Government Chief Whip Thomas Tayebwa on Wednesday tabled a motion informing Parliament that government wants to get Shs384.98bn loan from China Construction Bank Corporation which will be used in the construction of several roads in the oil graben.
If Parliament approves the loan, the roads to be constructed include; Masindi-Biiso Road 54KMs, Hohwa-Nyairongo-Kyarushesha-Butole 25KMs and Kabaale Kiziranfumbi Road 25.7Kms.
On why he is the one who presented the motion yet the ministry of Finance has over five ministers, Tayebwa informed the House that the ministers of Finance were meeting the President to discuss the budget framework paper which is to be presented to parliament next week.

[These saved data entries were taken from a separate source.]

(** *** The probe thread *)

(** One pass of the loop of [ch_policy_thread_main]: what it does next. *)
Inductive thread_action : Type :=
| probe_group (at_group : nat)
| wait_until (next : Z)
| wait_forever
| leave.

(** The scan for a group that is due; [next] is the earliest one seen. *)
Fixpoint scan_due (now next : Z) (index : nat) (l : list (ch_policy_group_state D))
    : result (list (ch_policy_group_state D) * option nat * Z) :=
  match l with
  | [] => Done ([], None, next)
  | g :: l' =>
      if negb (ch_policy_type_uses_health (g_type g)) then
        '(rest, due, next) ← scan_due now next (S index) l'; Done (g :: rest, due, next)
      else if next_probe_ns g <=? now then
        n ← i64 (now + interval_ns g); Done (with_next_probe g n :: l', Some index, next)
      else
        '(rest, due, next) ← scan_due now (Z.min (next_probe_ns g) next) (S index) l';
        Done (g :: rest, due, next)
  end.

Definition thread_pass m (now : Z) : result (ch_policy_manager D * thread_action) :=
  if stop_requested m then Done (m, leave)
  else
    '(l, due, next) ← scan_due now INT64_MAX 0 (groups m);
    Done (with_groups m l,
          match due with
          | Some index => probe_group index
          | None => if next =? INT64_MAX then wait_forever else wait_until next
          end).

(** [created] is what [pthread_create] returns: the text of its error, if any. *)
Definition ch_policy_manager_start m (created : option bytes) : ch_policy_manager D * option ch_error :=
  if thread_started m then (m, None)
  else
    let l := map (fun g => with_next_probe g 0) (groups m) in
    match created with
    | Some text =>
        (mk_manager false false l,
         Some (ch_error_set CH_ERROR_INTERNAL (str "start policy probe thread: " ++ text)))
    | None => (mk_manager true false l, None)
    end.

Definition ch_policy_manager_stop m : ch_policy_manager D := mk_manager false true (groups m).

End Choice.

(** ** The URL of a probe *)

Record ch_policy_url : Type := mk_url {
  url_host : bytes;
  url_target : bytes;
  url_host_header : bytes;
  url_path : bytes;
  url_tls : bool
}.

(** The text before the first [/], [?] or [#], and the rest. *)
Fixpoint span_authority (s : bytes) : bytes * bytes :=
  match s with
  | [] => ([], [])
  | c :: s' =>
      if (c =? 47) || (c =? 63) || (c =? 35) then ([], s)
      else let '(a, tail) := span_authority s' in (c :: a, tail)
  end.

(** The host and the port of an authority. *)
Definition split_authority (authority : bytes) : result (bytes * option bytes) :=
  let invalid text := fail CH_ERROR_INVALID_ARGUMENT (str text) in
  match authority with
  | 91 :: inner =>
      match split_first 93 inner with
      | Some (host, []) => Done (host, None)
      | Some (host, 58 :: port) => Done (host, Some port)
      | _ => invalid "policy test URL IPv6 authority is invalid"%string
      end
  | _ =>
      match split_first 58 authority with
      | None => Done (authority, None)
      | Some (host, port) =>
          if existsb (Z.eqb 58) port then invalid "policy test URL IPv6 host must be bracketed"%string
          else Done (host, Some port)
      end
  end.

Definition request_path (tail : bytes) : bytes :=
  let path := match split_first 35 tail with Some (path, _) => path | None => tail end in
  match path with
  | [] => [47]
  | c :: _ => if c =? 63 then 47 :: path else path
  end.

Definition ch_policy_parse_url (raw : bytes) : result ch_policy_url :=
  let parse (tls : bool) rest default_port :=
    let '(authority, tail) := span_authority rest in
    if beq authority [] || existsb (Z.eqb 64) authority then
      fail CH_ERROR_INVALID_ARGUMENT (str "policy test URL authority is invalid")
    else
      '(host, port) ← split_authority authority;
      if beq host [] || bool_decide (port = Some []) then
        fail CH_ERROR_INVALID_ARGUMENT (str "policy test URL host or port is empty")
      else
        let port := default default_port port in
        let target := (if existsb (Z.eqb 58) host then [91] ++ host ++ [93] else host) ++ [58] ++ port in
        Done (mk_url host target authority (request_path tail) tls) in
  if is_prefix (str "https://") raw then parse true (drop 8 raw) (str "443")
  else if is_prefix (str "http://") raw then parse false (drop 7 raw) (str "80")
  else fail CH_ERROR_INVALID_ARGUMENT (str "policy test URL must use http or https").

(** ** The report of the groups *)

Section Report.
Context {D : Type} (grow : Z -> bool).
Implicit Types (g : ch_policy_group_state D) (c : ch_policy_chain_state D) (m : ch_policy_manager D).

Abbreviation append := (JsonText.append grow).
Abbreviation append_text := (JsonText.append_text grow).

(** Called for a chain that has a result. *)
Definition ch_policy_append_result c (r : ch_policy_probe_result) : json_op :=
  all_of
    [append ([123] ++ quoted_key "chain_name"); append_text (c_name c);
     append ([44] ++ quoted_key "healthy" ++ bool_text (healthy r));
     when_op (negb (latency_ns r =? 0)) (append ([44] ++ quoted_key "latency_ns" ++ dec (latency_ns r)));
     when_op (negb (status_code r =? 0)) (append ([44] ++ quoted_key "status_code" ++ dec (status_code r)));
     when_op (negb (beq (probe_error r) []))
       (all_of [append ([44] ++ quoted_key "error"); append_text (probe_error r)]);
     when_op (negb (last_test_ts_ns r =? 0))
       (append ([44] ++ quoted_key "last_test_ts_ns" ++ dec (last_test_ts_ns r)));
     append ([44] ++ quoted_key "udp_capable" ++ bool_text (udp_capable c));
     when_op (negb (beq (default [] (udp_error c)) []))
       (all_of [append ([44] ++ quoted_key "udp_error"); append_text (default [] (udp_error c))]);
     append [125]].

Definition tested g : list (ch_policy_chain_state D * ch_policy_probe_result) :=
  omap (fun c => r ← c_result c; Some (c, r)) (g_chains g).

If the loan is approved, it will increase Uganda’s public debt following Central Bank’s Monetary Policy Report for the period ended August, that revealed that the stock of public debt had grown from Shs65.83Trn as of June 2020 to Shs70.3Trn as of June 2021 representing an increase of Shs4.47Trn.
The country’s debt load is seen surging past 50 percent of Gross Domestic Product (GDP) by the end of the current financial year in June, according to Finance Minister Matia Kasaija.
Uganda’s total public debt surged to $18 billion as of December 2020, a 35 percent rise from a year earlier, fuelled by fresh borrowing to cover revenue shortfalls as measures taken to combat the coronavirus hit the economy hard and stifled tax collections. External creditors hold two-thirds of the country’s debt, finance ministry data shows.
Uganda is joining fellow African countries such as Ethiopia, Zambia, Chad and others that are facing debt pressure either triggered or exacerbated by the effects of COVID-19 plus some huge borrowings to facilitate huge projects such as power dams and roads.
About two-thirds of Uganda’s debt is held by external creditors, and the public debt is now 40.8 percent of GDP.